Canberra’s 100 MW / 200 MWh Capital battery, owned by French renewables developer Neoen, is expected to be around a year late entering into operations. Neoen CEO Xavier Barbaro explained on a recent investor call that the delay is the result of issues during the connection compliance testing.
“The Capital battery commissioning is now expected in 2024,” Barbaro said. “The connection compliance tests under the direct responsibility of the EPC contractor are taking much more time than initially expected.”
Doosan GridTech, the energy storage subsidiary of South Korea’s Doosan Heavy Industries and Construction, is the project’s EPC.

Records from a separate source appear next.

Definition set_gid (v : Z) (w : World) : World :=
  mkWorld (w_cfg w) (w_identity w) (w_clock w) v (w_rpc w) (w_tcp w) (w_clients w) (w_remote w)
    (w_cb w) (w_pool w) (w_sessions w) (w_net w) (w_broken w) (w_chans w) (w_nextch w) (w_fvc w) (w_app w).
Definition set_rpc (v : SimpleRpcMgr B) (w : World) : World :=
  mkWorld (w_cfg w) (w_identity w) (w_clock w) (w_gid w) v (w_tcp w) (w_clients w) (w_remote w)
    (w_cb w) (w_pool w) (w_sessions w) (w_net w) (w_broken w) (w_chans w) (w_nextch w) (w_fvc w) (w_app w).
Definition set_tcp (v : TcpServer) (w : World) : World :=
  mkWorld (w_cfg w) (w_identity w) (w_clock w) (w_gid w) (w_rpc w) v (w_clients w) (w_remote w)
    (w_cb w) (w_pool w) (w_sessions w) (w_net w) (w_broken w) (w_chans w) (w_nextch w) (w_fvc w) (w_app w).
Definition set_clients (v : gmap positive TcpClient) (w : World) : World :=
  mkWorld (w_cfg w) (w_identity w) (w_clock w) (w_gid w) (w_rpc w) (w_tcp w) v (w_remote w)
    (w_cb w) (w_pool w) (w_sessions w) (w_net w) (w_broken w) (w_chans w) (w_nextch w) (w_fvc w) (w_app w).
Definition set_remote (v : RemoteMgr) (w : World) : World :=
  mkWorld (w_cfg w) (w_identity w) (w_clock w) (w_gid w) (w_rpc w) (w_tcp w) (w_clients w) v
    (w_cb w) (w_pool w) (w_sessions w) (w_net w) (w_broken w) (w_chans w) (w_nextch w) (w_fvc w) (w_app w).
Definition set_cb (v : CbState cbval timeoutval) (w : World) : World :=
  mkWorld (w_cfg w) (w_identity w) (w_clock w) (w_gid w) (w_rpc w) (w_tcp w) (w_clients w) (w_remote w)
    v (w_pool w) (w_sessions w) (w_net w) (w_broken w) (w_chans w) (w_nextch w) (w_fvc w) (w_app w).
Definition set_pool (v : TaskPool) (w : World) : World :=
  mkWorld (w_cfg w) (w_identity w) (w_clock w) (w_gid w) (w_rpc w) (w_tcp w) (w_clients w) (w_remote w)
    (w_cb w) v (w_sessions w) (w_net w) (w_broken w) (w_chans w) (w_nextch w) (w_fvc w) (w_app w).
Definition set_sessions (v : gmap positive Session) (w : World) : World :=
  mkWorld (w_cfg w) (w_identity w) (w_clock w) (w_gid w) (w_rpc w) (w_tcp w) (w_clients w) (w_remote w)
    (w_cb w) (w_pool w) v (w_net w) (w_broken w) (w_chans w) (w_nextch w) (w_fvc w) (w_app w).
Definition set_net (v : list (Conn * bytes)) (w : World) : World :=
  mkWorld (w_cfg w) (w_identity w) (w_clock w) (w_gid w) (w_rpc w) (w_tcp w) (w_clients w) (w_remote w)
    (w_cb w) (w_pool w) (w_sessions w) v (w_broken w) (w_chans w) (w_nextch w) (w_fvc w) (w_app w).
Definition set_broken (v : gset positive) (w : World) : World :=
  mkWorld (w_cfg w) (w_identity w) (w_clock w) (w_gid w) (w_rpc w) (w_tcp w) (w_clients w) (w_remote w)
    (w_cb w) (w_pool w) (w_sessions w) (w_net w) v (w_chans w) (w_nextch w) (w_fvc w) (w_app w).
Definition set_chans (v : list delivered) (w : World) : World :=
  mkWorld (w_cfg w) (w_identity w) (w_clock w) (w_gid w) (w_rpc w) (w_tcp w) (w_clients w) (w_remote w)
    (w_cb w) (w_pool w) (w_sessions w) (w_net w) (w_broken w) v (w_nextch w) (w_fvc w) (w_app w).
Definition set_nextch (v : positive) (w : World) : World :=
  mkWorld (w_cfg w) (w_identity w) (w_clock w) (w_gid w) (w_rpc w) (w_tcp w) (w_clients w) (w_remote w)
    (w_cb w) (w_pool w) (w_sessions w) (w_net w) (w_broken w) (w_chans w) v (w_fvc w) (w_app w).
Definition set_fvc (v : Z) (w : World) : World :=
  mkWorld (w_cfg w) (w_identity w) (w_clock w) (w_gid w) (w_rpc w) (w_tcp w) (w_clients w) (w_remote w)
    (w_cb w) (w_pool w) (w_sessions w) (w_net w) (w_broken w) (w_chans w) (w_nextch w) v (w_app w).
Definition set_app (v : A) (w : World) : World :=
  mkWorld (w_cfg w) (w_identity w) (w_clock w) (w_gid w) (w_rpc w) (w_tcp w) (w_clients w) (w_remote w)
    (w_cb w) (w_pool w) (w_sessions w) (w_net w) (w_broken w) (w_chans w) (w_nextch w) (w_fvc w) v.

Precisely what is causing these delays is unknown, with possibilities spanning from resource shortages, equipment malfunctions, installation errors, and the need for “harmonic filters.”
Barbaro said the company had accounted for potential damages from delays in its initial EPC contract. “It is not especially making us nervous, we do have some comfort in the level of liquidity damages we have in place because that is in the price that we pay for the EPC contract,” he said.
He added that calculating potential revenue loss is tricky, however, because of the uncertain nature of battery revenues. “Maybe we are going to get less than what we could have made in the market, maybe in the end we are going to get more. On average we plan to get something that is good enough to offset the effect of the delays we are incurring,” he said.
Construction on the Capital battery begun back in December 2021, with the project initially expected to enter operations in early 2023. The battery sits about 10km southeast of the Australian capital, Canberra, beside TransGrid’s Queanbeyan substation.